Sure, they worry about salary raises — they're never going to not worry about that. But here, satisfaction, engagement and retention are going up. We're going to treat people fairly [with respect to compensation]. And I think that comfort in honesty and transparency, in the world we have today, is welcomed.
Q: How are strategic partnerships with community organizations and other healthcare institutions shaping your efforts to address key challenges within your health system and drive long-term success?
MH: One of today's "business adversity risks" is that I don't feel the people we're partnering with are consistently delivering on their promise. And it is something we're struggling with — figuring out, how do you know a partner is going to deliver consistently on a promise to you? We're starting to say, "At what point do you do it in house, where you can control it as best you can? At what point do you have a partnership because you can't deliver it effectively? And if so, how do you create a relationship where that partner wants to truly act like a partner, and what do you put in the contract and in that relationship to guarantee consistent delivery of the partnership?"

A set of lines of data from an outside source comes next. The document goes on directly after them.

(** X7.  A description of fewer than four characters, the empty one
    included, is always classified OTHER with confidence 0.45: no keyword
    is shorter than four letters. *)
Theorem predict_category_short (req : PredictionRequest) (w : World) :
  String.length (text_description req) < 4 ->
  let r := returned (predict_category req) w in
  dict_get "category" r = Some (VStr "OTHER")
  /\ dict_get "confidence" r = Some (VFloat (45 # 100)).
Proof.
  intros Hlen r. subst r. unfold returned.
  assert (Hno : forall kws,
             Forall (fun kw => 4 <= String.length kw) kws ->
             ~ mentions_any kws (text_description req)).
  { intros kws Hall [kw [Hin H]].
    apply mentions_length in H.
    rewrite Forall_forall in Hall. specialize (Hall kw Hin). lia. }
  rewrite predict_category_other.
  - split; reflexivity.
  - apply Hno. repeat constructor.
  - apply Hno. repeat constructor.
Qed.

Lemma predict_category_short_witness :
  let r := returned (predict_category
                       {| text_description := ""; image_base64 := None |})
                    busy in
  dict_get "category" r = Some (VStr "OTHER")
  /\ dict_get "confidence" r = Some (VFloat (45 # 100)).
Proof.
  apply (predict_category_short
           {| text_description := ""; image_base64 := None |} busy).
  simpl. lia.
Defined.

(** ** The service over a sequence of calls *)

Section AppFacts.

Variable model_str : FeedbackRequest -> string.

(** Only the feedback handler writes, and it writes one line. *)
Lemma handle_stdout (c : Call) (w : World) :
  stdout (final (handle model_str c) w)
  = stdout w
    ++ map (fun r => ("Feedback Received: " ++ model_str r)%string)
           (feedbacks [c]).
Proof.
  destruct c as [| req | req | req]; unfold final;
    cbn [handle feedbacks map].
  - now rewrite app_nil_r.
  - destruct (predict_category_cases req w) as [E | [E | E]]; rewrite E;
      now rewrite app_nil_r.
  - reflexivity.
  - now rewrite app_nil_r.
Qed.
(** * python-tox for VS Code: project directory, terminals, tox commands

    A shallow embedding of [src/utils.ts] and [src/extension.ts].

    Strings are sequences of code units; the embedding uses [string] and so
    covers the code units U+0000..U+00FF.  The [path] module is Node's POSIX
    flavour ([path.posix]): the separator is the slash.  Promises are run to
    completion in program order, so [await] is sequencing. *)

From Stdlib Require Import String Ascii List Bool Arith Lia.
Import ListNotations.
Open Scope string_scope.

(** ** JavaScript string primitives used by the extension *)

Module JsString.

(** [s.startsWith(p)], as a structural test. *)
Fixpoint startsWith (p s : string) : bool :=
  match p, s with
  | EmptyString, _ => true
  | String a p', String b s' => Ascii.eqb a b && startsWith p' s'
  | String _ _, EmptyString => false
  end.

(** [s.slice(n)] for [0 <= n]. *)
Fixpoint drop (n : nat) (s : string) : string :=
  match n, s with
  | O, _ => s
  | S _, EmptyString => EmptyString
  | S k, String _ s' => drop k s'
  end.

(** The first occurrence of [pat] in [s]: the text before it and the text
    after it. *)
Fixpoint cut (pat s : string) : option (string * string) :=
  if startsWith pat s then Some (EmptyString, drop (String.length pat) s)
  else match s with
       | EmptyString => None
       | String c s' =>
           match cut pat s' with
           | Some (b, a) => Some (String c b, a)
           | None => None
           end
       end.

(** [s.includes(pat)]. *)
Definition includes (pat s : string) : bool :=
  match cut pat s with Some _ => true | None => false end.

(** GetSubstitution of ECMA-262 for a string pattern: there are no captures,
    so only [$$], [$&], [$`] and [$'] are special in the replacement text. *)
Fixpoint getSubstitution (matched before after repl : string) : string :=
  match repl with
  | EmptyString => EmptyString
  | String c r =>
      if Ascii.eqb c "$" then
        match r with
        | EmptyString => String c EmptyString
        | String d r' =>
            if Ascii.eqb d "$" then String "$" (getSubstitution matched before after r')
            else if Ascii.eqb d "&" then matched ++ getSubstitution matched before after r'
            else if Ascii.eqb d "`" then before ++ getSubstitution matched before after r'
            else if Ascii.eqb d "'" then after ++ getSubstitution matched before after r'
            else String c (getSubstitution matched before after r)
        end
      else String c (getSubstitution matched before after r)
  end.

(** [s.replace(pat, repl)] with a string pattern: the first occurrence only. *)
Definition replace (s pat repl : string) : string :=
  match cut pat s with
  | None => s
  | Some (b, a) => b ++ getSubstitution pat b a repl ++ a
  end.

(** White space and line terminators of ECMA-262 among U+0000..U+00FF. *)
Definition isWhiteSpace (c : ascii) : bool :=
  let n := nat_of_ascii c in
  existsb (Nat.eqb n) [9; 10; 11; 12; 13; 32; 160].

Fixpoint trimStart (s : string) : string :=
  match s with
  | EmptyString => EmptyString
  | String c s' => if isWhiteSpace c then trimStart s' else s
  end.

Fixpoint trimEnd (s : string) : string :=
  match s with
  | EmptyString => EmptyString
  | String c s' =>
      match trimEnd s' with
      | EmptyString => if isWhiteSpace c then EmptyString else String c EmptyString
      | t => String c t
      end
  end.

(** [s.trim()]: white space is removed at both ends. *)
Definition trim (s : string) : string := trimEnd (trimStart s).

(** [s.split(sep)] for a non-empty separator; [fuel] bounds the number of
    cuts. *)
Fixpoint split_fuel (fuel : nat) (sep s : string) : list string :=
  match fuel with
  | O => [s]
  | S f =>
      match cut sep s with
      | None => [s]
      | Some (b, a) => b :: split_fuel f sep a
      end
  end.

(** [s.split("")]: one string per code unit. *)
Fixpoint units (s : string) : list string :=
  match s with
  | EmptyString => []
  | String c s' => String c EmptyString :: units s'
  end.

(** [s.split(sep)]. *)
Definition split (sep s : string) : list string :=
  match sep with
  | EmptyString => units s
  | String _ _ => split_fuel (String.length s) sep s
  end.

(** [xs.join(sep)] on an array of strings. *)
Fixpoint join (sep : string) (xs : list string) : string :=
  match xs with
  | [] => EmptyString
  | [x] => x
  | x :: rest => x ++ sep ++ join sep rest
  end.

(** JavaScript truthiness of a string. *)
Definition truthy (s : string) : bool :=
  match s with EmptyString => false | String _ _ => true end.

End JsString.

(** ** Node's [path] module, POSIX flavour *)

Module PosixPath.

Definition isSlash (c : ascii) : bool := Ascii.eqb c "/".

(** The text between consecutive slashes, in order; never the empty list. *)
Fixpoint segments (s : string) : list string :=
  match s with
  | EmptyString => [EmptyString]
  | String c s' =>
      if isSlash c then EmptyString :: segments s'
      else match segments s' with
           | x :: r => String c x :: r
           | [] => [String c EmptyString]
           end
  end.

(** One step of the loop of [normalizeString], taken at a separator: [stack]
    holds the segments of [res], the last one first. *)
Definition pushSegment (allowAboveRoot : bool) (stack : list string)
    (seg : string) : list string :=
  if seg =? "" then stack
  else if seg =? "." then stack
  else if seg =? ".." then
    match stack with
    | top :: rest =>
        if top =? ".." then (if allowAboveRoot then ".." :: stack else stack)
        else rest
    | [] => if allowAboveRoot then [".."] else []
    end
  else seg :: stack.

Definition normalizeString (path : string) (allowAboveRoot : bool) : string :=
  JsString.join "/"
    (rev (fold_left (pushSegment allowAboveRoot) (segments path) [])).

Definition firstIsSlash (s : string) : bool :=
  match s with
  | EmptyString => false
  | String c _ => isSlash c
  end.

Fixpoint lastIsSlash (s : string) : bool :=
  match s with
  | EmptyString => false
  | String c EmptyString => isSlash c
  | String _ s' => lastIsSlash s'
  end.

(** [path.isAbsolute(p)]. *)
Definition isAbsolute (path : string) : bool := firstIsSlash path.

(** [path.normalize(p)]. *)
Definition normalize (path : string) : string :=
  match path with
  | EmptyString => "."
  | String _ _ =>
      let isAbs := firstIsSlash path in
      let trailingSeparator := lastIsSlash path in
      let p := normalizeString path (negb isAbs) in
      match p with
      | EmptyString =>
          if isAbs then "/" else if trailingSeparator then "./" else "."
      | String _ _ =>
          let p' := if trailingSeparator then p ++ "/" else p in
          if isAbs then "/" ++ p' else p'
      end
  end.

(** [path.join(a, b)]. *)
Definition join (a b : string) : string :=
  match a, b with
  | EmptyString, EmptyString => "."
  | EmptyString, _ => normalize b
  | _, EmptyString => normalize a
  | _, _ => normalize (a ++ "/" ++ b)
  end.

Fixpoint dropWhile (f : ascii -> bool) (l : list ascii) : list ascii :=
  match l with
  | [] => []
  | c :: l' => if f c then dropWhile f l' else l
  end.

(** [path.dirname(p)]: the scan runs from the last code unit down to index 1,
    first over trailing slashes, then over the last segment. *)
Definition dirname (path : string) : string :=
  match path with
  | EmptyString => "."
  | String c0 rest =>
      let hasRoot := isSlash c0 in
      let scan := rev (list_ascii_of_string rest) in
      let scan := dropWhile isSlash scan in
      let scan := dropWhile (fun c => negb (isSlash c)) scan in
      match scan with
      | [] => if hasRoot then "/" else "."
      | _ :: before =>
          match before with
          | [] => if hasRoot then "//" else String c0 EmptyString
          | _ :: _ => String c0 (string_of_list_ascii (rev before))
          end
      end
  end.

End PosixPath.

(** ** The host editor, as far as the extension uses it *)

Module Vscode.

Record Uri := { fsPath : string }.

Record WorkspaceFolder := { uri : Uri }.

(** A terminal session: the handle the host gives out, and the options it was
    created with. *)
Record Terminal := { handle : nat; name : string; cwd : string }.

(** The outcome of the promisified [child_process.exec]. *)
Inductive ExecResult :=
| Resolved (stdout : string)
| Rejected (message : string).

(** What a command reads from the host and the user while it runs:
    [activeTextEditor] is [vscode.window.activeTextEditor?.document.uri],
    [tox_cwd] is [getConfiguration('tox').cwd], [EOL] is [os.EOL], and the two
    quick picks are the user's answers to [showQuickPick] without and with
    [canPickMany]. *)
Record Editor := {
  activeTextEditor : option Uri;
  getWorkspaceFolder : Uri -> option WorkspaceFolder;
  tox_cwd : option string;
  EOL : string;
  exec : string -> string -> ExecResult;
  showQuickPick : list string -> option string;
  showQuickPickMany : list string -> option (list string)
}.

(** What a command changes: the terminal registry, what was shown and sent to
    terminals, the error messages shown and the console. *)
Record Window := {
  terminals : list Terminal;
  nextHandle : nat;
  shown : list (nat * bool);
  sent : list (nat * string);
  errorMessages : list string;
  console : list string
}.

Inductive Outcome (A : Type) :=
| Returned (a : A)
| Thrown (message : string).
Arguments Returned {A} a.
Arguments Thrown {A} message.

(** A computation on the window that returns or throws. *)
Definition Cmd (A : Type) : Type := Window -> Outcome A * Window.

Definition ret {A} (a : A) : Cmd A := fun w => (Returned a, w).

Definition throw {A} (message : string) : Cmd A := fun w => (Thrown message, w).

Definition bind {A B} (c : Cmd A) (k : A -> Cmd B) : Cmd B :=
  fun w =>
    match c w with
    | (Returned a, w') => k a w'
    | (Thrown m, w') => (Thrown m, w')
    end.

Definition catch {A} (c : Cmd A) (handler : string -> Cmd A) : Cmd A :=
  fun w =>
    match c w with
    | (Returned a, w') => (Returned a, w')
    | (Thrown m, w') => handler m w'
    end.

Definition console_log (line : string) : Cmd unit :=
  fun w =>
    (Returned tt,
     {| terminals := terminals w; nextHandle := nextHandle w;
        shown := shown w; sent := sent w;
        errorMessages := errorMessages w;
        console := console w ++ [line] |}).

Definition showErrorMessage (message : string) : Cmd unit :=
  fun w =>
    (Returned tt,
     {| terminals := terminals w; nextHandle := nextHandle w;
        shown := shown w; sent := sent w;
        errorMessages := errorMessages w ++ [message];
        console := console w |}).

We are always out working with people in partnership, always trying to collaborate in the community, with other businesses. But with this new lens, we have to look at it a little more carefully because I'm finding I have too many little — what I call — grenades of relationships that are breaking down. And I, and the team, are spending time trying to jury-rig around, over and through them. And that shouldn't happen — that didn't happen in the past.